Can you prevent diabetic neuropathy in your legs?

Aggressive and regular blood sugar management is the primary technique for preventing diabetic neuropathy in the legs if you have the disease.

According to research, people with type 1 diabetes who are diagnosed early may be able to reduce their risk of developing diabetic neuropathy by approximately 78% if they maintain strict blood sugar control. On the other hand, people with type 2 diabetes who are diagnosed later may be able to reduce their risk by 5–10% if they maintain strict blood glucose control.

What is the prognosis for individuals with diabetic neuropathy in their lower limbs?

If diabetic neuropathy in the legs is not treated with strict blood sugar control, the prognosis is not good. Sometimes, severe injury results in the amputation of the lower leg or foot.

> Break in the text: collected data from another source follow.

(** A short integer is represented exactly: its mantissa is shifted to full
    precision. *)
Lemma f64_of_pos_exact m :
  (Z.pos m < 2 ^ 52)%Z →
  ∃ p, f64_of_Z (Z.pos m) = S754_finite false (Pos.iter xO m p) (Z.neg p) ∧
       (digits2_pos m + p = 53)%positive.
Proof.
  intros Hm. apply (digits2_pos_le m 52) in Hm.
  exists (53 - digits2_pos m)%positive. set (p := (53 - digits2_pos m)%positive).
  assert (digits2_pos m + p = 53)%positive as Hp by lia. split; [|done].
  assert (fexp f64_prec f64_emax (53 + Z.neg p) = Z.neg p) as Hf.
  { unfold fexp, SpecFloat.emin, f64_prec, f64_emax. lia. }
  unfold f64_of_Z, f64_lit, binary_normalize, binary_round.
  replace (Z.pos (digits2_pos m) + 0)%Z with (53 + Z.neg p)%Z by lia.
  rewrite Hf. unfold shl_align. rewrite Z.sub_0_r.
  unfold binary_round_aux, shr_fexp. cbn [Zdigits2].
  rewrite digits2_pos_iter_xO, Hp, Hf, Z.sub_diag. simpl.
  rewrite digits2_pos_iter_xO, Hp, Hf, Z.sub_diag. simpl. done.
Qed.

Lemma safe_u32_complete k : (k ≤ u32_MAX)%N → safe_u32 (f64_of_N k) = Some k.
Proof.
  intros Hk. destruct k as [|m]; [by vm_compute|]. unfold safe_u32.
  destruct u32_MAX_f64 as (C & -> & HC).
  assert (Z.pos m ≤ 4294967295)%Z as Hm by (unfold u32_MAX in Hk; lia).
  destruct (f64_of_pos_exact m) as (p & Hf & Hp); [lia|].
  unfold f64_of_N. cbn [Z.of_N]. rewrite Hf. pose proof (Zpos_iter_xO m p) as HZ.
  set (M := Pos.iter xO m p) in *.
  assert (digits2_pos m ≤ 32)%positive as Hd by (apply digits2_pos_le; lia).
  assert (f64_leb (S754_finite false M (Z.neg p)) (S754_finite false C (-21)) = true) as ->.
  { unfold f64_leb, SFleb, SFcompare. destruct (Z.compare_spec (Z.neg p) (-21)) as [He|He|He];
      [|done|lia].
    assert (p = 21%positive) as -> by lia.
    change (Pos.compare_cont Eq M C) with (Pos.compare M C).
    destruct (Pos.compare_spec M C); [done|done|]. lia. }
  assert (Z.pos M mod 2 ^ Z.pos p = 0)%Z as Hmod.
  { rewrite HZ. apply Z_mod_mult. }
  assert (Z.pos M / 2 ^ Z.pos p = Z.pos m)%Z as Hdiv.
  { rewrite HZ. apply Z_div_mult. lia. }
  unfold f64_integer, f64_as_u32. change (- Z.neg p)%Z with (Z.pos p). change (0 <=? Z.neg p)%Z with false. cbv iota zeta. rewrite Hmod, Hdiv. simpl.
  unfold u32_MAX in *. rewrite N.min_r by lia. done.
Qed.
(* ===== verification/Validator.v ===== *)
(** * The validator

    [crates/voom-dsl/src/validator.rs] but for the checks of the phase graph. First
    its leaves: known names and their suggestions, codecs, languages, number
    suffixes, bitrates, crop ratios and the named or numeric settings; then
    operations, filters, conditions, phases and policies. Every function returns the
    diagnostics it pushes. *)
From S2P Require Import Prelude Media Plan Compiled Codecs Ast TopoSort Compiler CompilerFacts.
From S2P Require Import PhaseGraph.

(** ** Suggestions *)

(** The full matrix of distances of prefixes. *)
Definition matrix_cell (a b : list string) (i : nat) (dp : list (list nat)) (j : nat)
    : list (list nat) :=
  let cost := if bool_decide (a !! (i - 1) = b !! (j - 1)) then 0 else 1 in
  let v := Nat.min (Nat.min ((dp !!! (i - 1)) !!! j + 1) ((dp !!! i) !!! (j - 1) + 1))
                   ((dp !!! (i - 1)) !!! (j - 1) + cost) in
  <[i := <[j := v]> (dp !!! i)]> dp.

Definition matrix_row (a b : list string) (dp : list (list nat)) (i : nat) : list (list nat) :=
  foldl (matrix_cell a b i) dp (seq 1 (length b)).

Definition matrix_init (a b : list string) : list (list nat) :=
  let dp := replicate (length a + 1) (replicate (length b + 1) 0) in
  let dp := imap (λ i row, <[0 := i]> row) dp in
  <[0 := imap (λ j _, j) (dp !!! 0)]> dp.

Definition matrix_edit_distance (s t : string) : nat :=
  let a := str_chars s in
  let b := str_chars t in
  let dp := foldl (matrix_row a b) (matrix_init a b) (seq 1 (length a)) in
  (dp !!! length a) !!! length b.
(** ** The settings of a validated video transcode *)

(** Every key that the validator checks is compiled to a value in the range of its
    setting. The validator does not look at [crf], [preset], [bitrate], [preserve]
    and the value of [hw_fallback], and accepts values of [fallback] that the
    compiler drops. *)
Record video_settings_typed (keys : list string) (s : CompiledTranscodeSettings) : Prop := {
  typed_vmaf : "target_vmaf" ∈ keys → ∃ n, CTS_target_vmaf s = Some n ∧ (60 ≤ n ≤ 100)%N;
  typed_hw : "hw" ∈ keys → ∃ h, CTS_hw s = Some h ∧
    h ∈ ["auto"; "nvenc"; "qsv"; "vaapi"; "videotoolbox"; "none"];
  typed_hdr_mode : "hdr_mode" ∈ keys → ∃ m, CTS_hdr_mode s = Some m ∧ m ∈ ["preserve"; "tonemap"];
  typed_preserve_hdr : "preserve_hdr" ∈ keys → is_Some (CTS_preserve_hdr s);
  typed_tonemap : "tonemap" ∈ keys → ∃ n, CTS_tonemap s = Some n ∧ n ∈ VALID_TONEMAP_ALGORITHMS;
  typed_tune : "tune" ∈ keys → ∃ n, CTS_tune s = Some n ∧ n ∈ VALID_TUNE_VALUES;
  typed_scale : "scale_algorithm" ∈ keys → ∃ n, CTS_scale_algorithm s = Some n ∧ n ∈ VALID_SCALE_ALGORITHMS;
  typed_color : "hdr_color_metadata" ∈ keys → ∃ n, CTS_hdr_color_metadata s = Some n ∧
    n ∈ VALID_HDR_COLOR_METADATA;
  typed_dolby : "dolby_vision" ∈ keys → ∃ n, CTS_dolby_vision s = Some n ∧
    n ∈ VALID_DOLBY_VISION_MODES;
  typed_hw_fallback : "hw_fallback" ∈ keys → is_Some (CTS_hw s);
  typed_min_bitrate : "min_bitrate" ∈ keys → ∃ b n, CTS_min_bitrate s = Some b ∧ parse_bitrate b = Some n;
  typed_max_bitrate : "max_bitrate" ∈ keys → ∃ b n, CTS_max_bitrate s = Some b ∧ parse_bitrate b = Some n;
  typed_resolution : "max_resolution" ∈ keys → ∃ r, CTS_max_resolution s = Some r ∧
    r ∈ ["480p"; "720p"; "1080p"; "1440p"; "2160p"; "4k"; "8k"];
  typed_sampling : "sample_strategy" ∈ keys → is_Some (CTS_sample_strategy s);
  typed_crop : "crop" ∈ keys → is_Some (CTS_crop s);
  typed_crop_threshold : "crop_threshold" ∈ keys →
    ∃ c t, CTS_crop s = Some c ∧ CropSettings_threshold c = Some t ∧ (t ≤ 255)%N;
  typed_crop_samples : "crop_sample_count" ∈ keys →
    ∃ c n, CTS_crop s = Some c ∧ CropSettings_sample_count c = Some n ∧ (0 < n)%N;
  typed_crop_duration : "crop_sample_duration" ∈ keys →
    ∃ c n, CTS_crop s = Some c ∧ CropSettings_sample_duration_secs c = Some n ∧ (0 < n)%N;
  typed_crop_minimum : "crop_minimum" ∈ keys →
    ∃ c n, CTS_crop s = Some c ∧ CropSettings_minimum_crop c = Some n;
  typed_crop_bottom : "crop_preserve_bottom_pixels" ∈ keys →
    ∃ c n, CTS_crop s = Some c ∧ CropSettings_preserve_bottom_pixels c = Some n;
  typed_crop_ratios : "crop_aspect_lock" ∈ keys →
    ∃ c, CTS_crop s = Some c ∧ Forall (λ r, is_crop_ratio r = true) (CropSettings_aspect_lock c);
  typed_overrides : ∀ m k n, CTS_vmaf_overrides s = Some m → m !! k = Some n → (60 ≤ n ≤ 100)%N;
}.

Section typed.
Context (settings : list (string * Value)) (line col : usize).
Let s := compile_transcode_settings settings.

Hypothesis video_ok : validate_video_transcode_settings settings line col = [].
Hypothesis vmaf_ok : diag_errors (validate_vmaf_transcode_settings settings line col) = [].
Hypothesis hw_ok : validate_hw_settings settings line col = [].

Let crop_enabled := existsb (λ s, bool_decide (s.1 = "crop") && is_crop_auto s.2) settings.

Lemma video_setting_ok key v :
  (key, v) ∈ settings → validate_video_setting crop_enabled line col (key, v) = [].
Proof. revert video_ok. unfold validate_video_transcode_settings. rewrite bind_nil_iff. auto. Qed.

Lemma vmaf_setting_ok key v :
  (key, v) ∈ settings → diag_errors (vmaf_diag line col (key, v)) = [].
Proof.
  revert vmaf_ok. unfold validate_vmaf_transcode_settings.
  destruct (foldl _ _ _) as [[d mn] mx] eqn:Hf. rewrite diag_app_ok. intros [Hd _].
  eapply vmaf_fold_errors. by rewrite Hf.
Qed.

(** The first setting with a key, with what its validation says. *)
Ltac present Hk v Hv :=
  apply get_setting_present in Hk as (v & Hv & Hk).

Definition compiled_crop : CropSettings :=
  {| CropSettings_sample_duration_secs := get_u32 (get_setting settings "crop_sample_duration");
     CropSettings_sample_count := get_u32 (get_setting settings "crop_sample_count");
     CropSettings_threshold :=
       v ← get_u32 (get_setting settings "crop_threshold"); if (v <=? 255)%N then Some v else None;
     CropSettings_minimum_crop := get_u32 (get_setting settings "crop_minimum");
     CropSettings_preserve_bottom_pixels :=
       get_u32 (get_setting settings "crop_preserve_bottom_pixels");
     CropSettings_aspect_lock := value_string_list (get_setting settings "crop_aspect_lock") |}.

Lemma crop_compiled : crop_enabled = true → CTS_crop s = Some compiled_crop.
Proof.
  unfold crop_enabled. rewrite existsb_elem_of. intros ([key v] & Hin & Hb). simpl in Hb.
  apply andb_prop in Hb as [Hk _]. apply bool_decide_eq_true in Hk as ->.
  assert ("crop" ∈ settings.*1) as Hk by (apply list_elem_of_fmap; by exists ("crop", v)).
  present Hk w Hw. apply video_setting_ok in Hk. simpl in Hk. unfold validate_crop_mode in Hk.
  rewrite push_if_nil, negb_false_iff in Hk.
  assert (value_as_name w = Some "auto") as Hauto.
  { destruct w; simpl in *; try done; apply bool_decide_eq_true in Hk; by subst. }
  unfold s, compile_transcode_settings, compile_crop_settings. simpl.
  rewrite Hw. simpl. by rewrite Hauto, bool_decide_true by done.
Qed.

(** A setting of the crop is accepted with [crop: auto] only. *)
Lemma crop_checked key es :
  validate_crop_enabled crop_enabled key line col ++ es = [] →
  CTS_crop s = Some compiled_crop ∧ es = [].
Proof.
  intros [He ->]%app_nil. split; [|done]. unfold validate_crop_enabled in He.
  rewrite push_if_nil, negb_false_iff in He. by apply crop_compiled.
Qed.

Lemma vmaf_override_range key v :
  (key, v) ∈ settings → starts_with vmaf_when_prefix key = true →
  ∃ n, get_u32 (Some v) = Some n ∧ (60 ≤ n ≤ 100)%N.
Proof.
  intros Hin Hpre. apply vmaf_setting_ok in Hin. revert Hin.
  unfold vmaf_diag, validate_vmaf_setting.
  assert (∀ lit, starts_with vmaf_when_prefix lit = false → bool_decide (key = lit) = false) as Hne.
  { intros lit Hlit. apply bool_decide_eq_false. intros ->. congruence. }
  rewrite !Hne by done. rewrite Hpre. unfold validate_vmaf_override.
  destruct (starts_with_strip _ _ Hpre) as [rest ->]. cbn [fst]. rewrite !diag_app_ok.
  intros [_ [_ Hv]]. by apply validate_vmaf_target_ok in Hv.
Qed.

Lemma strip_prefix_starts pat str rest :
  strip_prefix pat str = Some rest → starts_with pat str = true.
Proof.
  revert str; induction pat as [|c pat IH]; intros [|d str]; simpl; try done.
  case_bool_decide; simpl; [apply IH|done].
Qed.

Lemma overrides_range k n :
  foldl vmaf_override ∅ settings !! k = Some n → (60 ≤ n ≤ 100)%N.
Proof.
  assert (∀ l (m : gmap string N), l ⊆ settings → foldl vmaf_override m l !! k = Some n →
    m !! k = Some n ∨ (60 ≤ n ≤ 100)%N) as Hg; cycle 1.
  { intros Hl. apply Hg in Hl as [Hl|?]; [by rewrite lookup_empty in Hl|done|done]. }
  induction l as [|[key v] l IH]; intros m Hsub; cbn [foldl]; [by left|].
  intros [Hm|?]%IH; [|by right|set_solver]. revert Hm. unfold vmaf_override.
  destruct (strip_prefix "target_vmaf_when " key) as [rest|] eqn:Hp; [|by left]. cbn [mbind option_bind].
  destruct (strip_prefix "content." rest); [|by left].
  destruct (vmaf_override_range key v) as (x & Hx & Hr); [set_solver| |].
  { by eapply strip_prefix_starts. }
  rewrite Hx. intros [[_ <-]|[_ ?]]%lookup_insert_Some; [by right|by left].
Qed.
End typed.

Lemma positive_get v key line col :
  validate_crop_positive_integer v key line col = [] → ∃ n, get_u32 (Some v) = Some n ∧ (0 < n)%N.
Proof.
  unfold validate_crop_positive_integer. rewrite numeric_u32_get.
  destruct (get_u32 (Some v)) as [n|]; [|done]. rewrite push_if_nil, N.eqb_neq.
  intros Hn. exists n. split; [done|lia].
Qed.

Lemma bounded_get v key lo hi line col :
  validate_crop_integer_bounds v key lo hi line col = [] → is_Some (get_u32 (Some v)).
Proof. unfold validate_crop_integer_bounds. rewrite numeric_u32_get. by destruct (get_u32 (Some v)). Qed.

Lemma ratios_checked v line col :
  validate_crop_aspect_lock v line col = [] →
  Forall (λ r, is_crop_ratio r = true) (value_string_list (Some v)).
Proof.
  destruct v as [| | | |items| |]; simpl; try done. rewrite bind_nil_iff. intros Hall.
  apply Forall_forall. intros r (i & Hi & Hr)%list_elem_of_omap. specialize (Hall i Hi).
  unfold validate_crop_ratio in Hall. replace (value_string i) with (value_as_string i) in Hall by by destruct i.
  rewrite Hr, push_if_nil, negb_false_iff in Hall. done.
Qed.

Lemma bitrate_checked line col key v :
  diag_errors (vmaf_diag line col (key, v)) = [] → key = "min_bitrate" ∨ key = "max_bitrate" →
  ∃ raw n, value_as_string v = Some raw ∧ parse_bitrate raw = Some n.
Proof.
  intros Hin Hk. assert ((validate_bitrate_value v key line col).2 = []) as Herr.
  { destruct Hk as [->| ->]; unfold vmaf_diag, validate_vmaf_setting in Hin;
      simpl in Hin; by destruct (validate_bitrate_value _ _ _ _). }
  apply validate_bitrate_value_ok in Herr as (raw & n & ? & ? & _). eauto.
Qed.

Section typed_all.
Context (settings : list (string * Value)) (line col : usize).
Hypothesis video_ok : validate_video_transcode_settings settings line col = [].
Hypothesis vmaf_ok : diag_errors (validate_vmaf_transcode_settings settings line col) = [].
Hypothesis hw_ok : validate_hw_settings settings line col = [].

Ltac present key v Hv Hk :=
  intros Hk; apply (get_setting_present settings key) in Hk as (v & Hv & Hk).

(** A setting that holds one of a list of names *)
Lemma named_setting key valid (v : Value) :
  get_setting settings key = Some v → validate_ident_setting v key valid line col = [] →
  ∃ n, (get_setting settings key ≫= value_as_name) = Some n ∧ n ∈ valid.
Proof. intros ->. rewrite validate_ident_setting_ok. done. Qed.

Lemma hw_checked : "hw" ∈ settings.*1 → ∃ h, (get_setting settings "hw" ≫= value_as_name) = Some h ∧
  h ∈ VALID_HW_VALUES.
Proof.
  present "hw" v Hv Hk. eapply named_setting; [done|].
  revert hw_ok. unfold validate_hw_settings. rewrite app_nil, bind_nil_iff.
  intros [Hall _]. apply (Hall _ Hk).
Qed.

Lemma hw_fallback_present : "hw_fallback" ∈ settings.*1 → "hw" ∈ settings.*1.
Proof.
  intros (x & Hx & Hin)%list_elem_of_fmap. revert hw_ok. unfold validate_hw_settings.
  rewrite app_nil, push_if_nil. intros [_ Hb]. apply andb_false_iff in Hb as [Hb|Hb%negb_false_iff].
  - exfalso. assert (existsb (λ s, bool_decide (s.1 = "hw_fallback")) settings = true) as Ht; [|congruence].
    apply existsb_elem_of. exists x. by rewrite bool_decide_true.
  - apply existsb_elem_of in Hb as (y & Hy & Hk%bool_decide_eq_true). rewrite <-Hk.
    by apply list_elem_of_fmap_2.
Qed.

But the prognosis is far better for those who can control their diabetes with medicine, food, and good lifestyle choices. If you continue to experience muscle weakness or foot problems, you may need to modify your activities. For example, you may need to exercise for shorter periods but more frequently, and you may need to use a cane or special shoes to aid with balance.

Enrolling in a support group catering to individuals with diabetic neuropathy could furnish you with motivation and techniques to enhance your perspective.


What should I do if I have diabetic neuropathy?

Exercise and nutrition, blood glucose management, injury prevention, and pain management.

Does diabetic neuropathy go away?

No, diabetic neuropathy cannot be healed; nonetheless, its symptoms are manageable. Nerves cannot heal themselves once they are damaged.

Should you walk a lot with neuropathy?

Walking not only helps relieve the symptoms of your neuropathy, but it can also exacerbate them. Sedentary behaviour can exacerbate many of the common symptoms of neuropathy and result in chronic pain.


Not everyone with diabetes develops diabetic neuropathy, and it's not always obvious why some people with the disease experience nerve problems while others do not.

If you can maintain a healthy blood glucose range and lead an overall healthy lifestyle, you may be able to prevent diabetic neuropathy or at least slow its progression if you already have the disease.

Maintaining strict medical supervision can aid with symptom management. To determine which course of action is best for you, you might need to attempt several treatments.